Abstract

Magnetic pyrochlore oxides, including the spin ice materials, have proved to be a rich field for the study of geometrical frustration in 3 dimensions. Recently, a new family of magnetic oxides has been synthesised in which the half of the tetrahedra in the pyrochlore lattice are inflated relative to the other half, making an alternating array of small and large tetrahedra. These "breathing pyrochlore" materials such as LiGaCr4O8, LiInCr4O8 and Ba3Yb2Zn5O11 provide new opportunities in the study of frustrated magnetism. Here we provide an analytic theory for the ground state phase diagram and spin correlations for the minimal model of magnetism in breathing pyrochlores: a classical nearest neighbour Heisenberg model with different exchange coefficients for the two species of tetrahedra.
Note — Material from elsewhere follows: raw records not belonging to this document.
(* ===== verification/DexInstruction.v ===== *)
(** * DEX instructions ([runtime/dex_instruction.h], [-inl.h], [.cc])

    The descriptor table built from the instruction list, the size computation,
    the operand accessors of every format and the flag queries.  An instruction
    is the code units from its address on ([Z -> Z], unit 0 first), as the
    [const Instruction*] overlay of the code array; a [LOG(FATAL)] is [None]. *)
From S2P Require Import Prelude DexInstructionList.

(** ** Descriptors ([dex_instruction.cc]) *)

Definition InstructionSizeInCodeUnitsByOpcode (opcode : Z) (format : Format) : Z :=
  let f := format_index format in
  if opcode =? NOP then -1
  else if (format_index k10x <=? f) && (f <=? format_index k10t) then 1
  else if (format_index k20t <=? f) && (f <=? format_index k22c) then 2
  else if (format_index k32x <=? f) && (f <=? format_index k3rc) then 3
  else if (format_index k45cc <=? f) && (f <=? format_index k4rcc) then 4
  else if decide (format = k51l) then 5
  else -1.

Record InstructionDescriptor := {
  verify_flags : Z;
  format : Format;
  index_type : IndexType;
  flags : Z;
  size_in_code_units : Z
}.

Definition INSTRUCTION_DESCR (r : instruction_row) : InstructionDescriptor := {|
  verify_flags := row_verify_flags r;
  format := row_format r;
  index_type := row_index r;
  flags := row_flags r;
  size_in_code_units := InstructionSizeInCodeUnitsByOpcode (row_code r) (row_format r)
|}.

Definition kInstructionDescriptors : list InstructionDescriptor :=
  INSTRUCTION_DESCR <$> DEX_INSTRUCTION_LIST.

(** The array access [kInstructionDescriptors[opcode]]; opcodes are bytes. *)
Definition descriptor (opcode : Z) : InstructionDescriptor :=
  nth (Z.to_nat opcode) kInstructionDescriptors
    (Build_InstructionDescriptor kVerifyError k10x kIndexUnknown 0 1).

Definition FormatOf (opcode : Z) : Format := format (descriptor opcode).
Definition IndexTypeOf (opcode : Z) : IndexType := index_type (descriptor opcode).
Definition FlagsOf (opcode : Z) : Z := flags (descriptor opcode).
Definition VerifyFlagsOf (opcode : Z) : Z := verify_flags (descriptor opcode).

(** ** Code units *)

Definition Instruction := Z -> Z.

Definition RelativeAt (inst : Instruction) (offset : Z) : Instruction :=
  fun i => inst (offset + i).
Definition Fetch16 (inst : Instruction) (offset : Z) : Z := inst offset.
Definition Fetch32 (inst : Instruction) (offset : Z) : Z :=
  Fetch16 inst offset ||| u32 (Fetch16 inst (offset + 1) << 16).
Definition Opcode (inst : Instruction) : Z := Fetch16 inst 0 &&& 0xFF.
Definition InstA (inst : Instruction) : Z := (Fetch16 inst 0 >> 8) &&& 0x0f.
Definition InstB (inst : Instruction) : Z := u8 (Fetch16 inst 0 >> 12).
Definition InstAA (inst : Instruction) : Z := u8 (Fetch16 inst 0 >> 8).

(** ** Sizes *)

Definition kPackedSwitchSignature : Z := 0x0100.
Definition kSparseSwitchSignature : Z := 0x0200.
Definition kArrayDataSignature : Z := 0x0300.

Definition SizeInCodeUnitsComplexOpcode (inst : Instruction) : option Z :=
  if Fetch16 inst 0 =? kPackedSwitchSignature then Some (4 + Fetch16 inst 1 * 2)
  else if Fetch16 inst 0 =? kSparseSwitchSignature then Some (2 + Fetch16 inst 1 * 4)
  else if Fetch16 inst 0 =? kArrayDataSignature then
    let element_size := Fetch16 inst 1 in
    let length := Fetch16 inst 2 ||| u32 (Fetch16 inst 3 << 16) in
    Some (u32 (4 + u32 (u32 (element_size * length) + 1) / 2))
  else if Fetch16 inst 0 &&& 0xFF =? 0 then Some 1
  else None.

Definition SizeInCodeUnits (inst : Instruction) : option Z :=
  let result := size_in_code_units (descriptor (Opcode inst)) in
  if result <? 0 then SizeInCodeUnitsComplexOpcode inst else Some result.

(** ** Operand A *)

Definition HasVRegA (inst : Instruction) : bool :=
  match FormatOf (Opcode inst) with
  | k10t | k10x | k11n | k11x | k12x | k20t | k21c | k21h | k21s | k21t | k22b | k22c | k22s
  | k22t | k22x | k23x | k30t | k31c | k31i | k31t | k32x | k35c | k3rc | k45cc | k4rcc
  | k51l => true
  end.

Definition VRegA_10t (inst : Instruction) : Z := s8 (InstAA inst).
Definition VRegA_10x (inst : Instruction) : Z := InstAA inst.
Definition VRegA_11n (inst : Instruction) : Z := InstA inst.
Definition VRegA_11x (inst : Instruction) : Z := InstAA inst.
Definition VRegA_12x (inst : Instruction) : Z := InstA inst.
Definition VRegA_20t (inst : Instruction) : Z := s16 (Fetch16 inst 1).
Definition VRegA_21c (inst : Instruction) : Z := InstAA inst.
Definition VRegA_21h (inst : Instruction) : Z := InstAA inst.
Definition VRegA_21s (inst : Instruction) : Z := InstAA inst.
Definition VRegA_21t (inst : Instruction) : Z := InstAA inst.
Definition VRegA_22b (inst : Instruction) : Z := InstAA inst.
Definition VRegA_22c (inst : Instruction) : Z := InstA inst.
Definition VRegA_22s (inst : Instruction) : Z := InstA inst.
Definition VRegA_22t (inst : Instruction) : Z := InstA inst.
Definition VRegA_22x (inst : Instruction) : Z := InstAA inst.
Definition VRegA_23x (inst : Instruction) : Z := InstAA inst.
Definition VRegA_30t (inst : Instruction) : Z := s32 (Fetch32 inst 1).
Definition VRegA_31c (inst : Instruction) : Z := InstAA inst.
Definition VRegA_31i (inst : Instruction) : Z := InstAA inst.
Definition VRegA_31t (inst : Instruction) : Z := InstAA inst.
Definition VRegA_32x (inst : Instruction) : Z := Fetch16 inst 1.
Definition VRegA_35c (inst : Instruction) : Z := InstB inst.
Definition VRegA_3rc (inst : Instruction) : Z := InstAA inst.
Definition VRegA_51l (inst : Instruction) : Z := InstAA inst.
Definition VRegA_45cc (inst : Instruction) : Z := InstB inst.
Definition VRegA_4rcc (inst : Instruction) : Z := InstAA inst.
We find that the phase diagram comprises a Coulombic spin liquid phase, a conventional ferromagnetic phase and an unusual antiferromagnetic phase with lines of soft modes in reciprocal space, stabilised by an order-by-disorder mechanism. We obtain a theory of the spin correlations in this model using the Self Consistent Gaussian Approximation (SCGA) which enables us to discuss the development of correlations in breathing pyrochlores as a function of temperature, and we quantitatively characterise the thermal crossover from the limit of isolated tetrahedra to the strongly correlated limit of the problem. We compare the results of our analysis with the results of recent neutron scattering experiments on LiInCr4O8.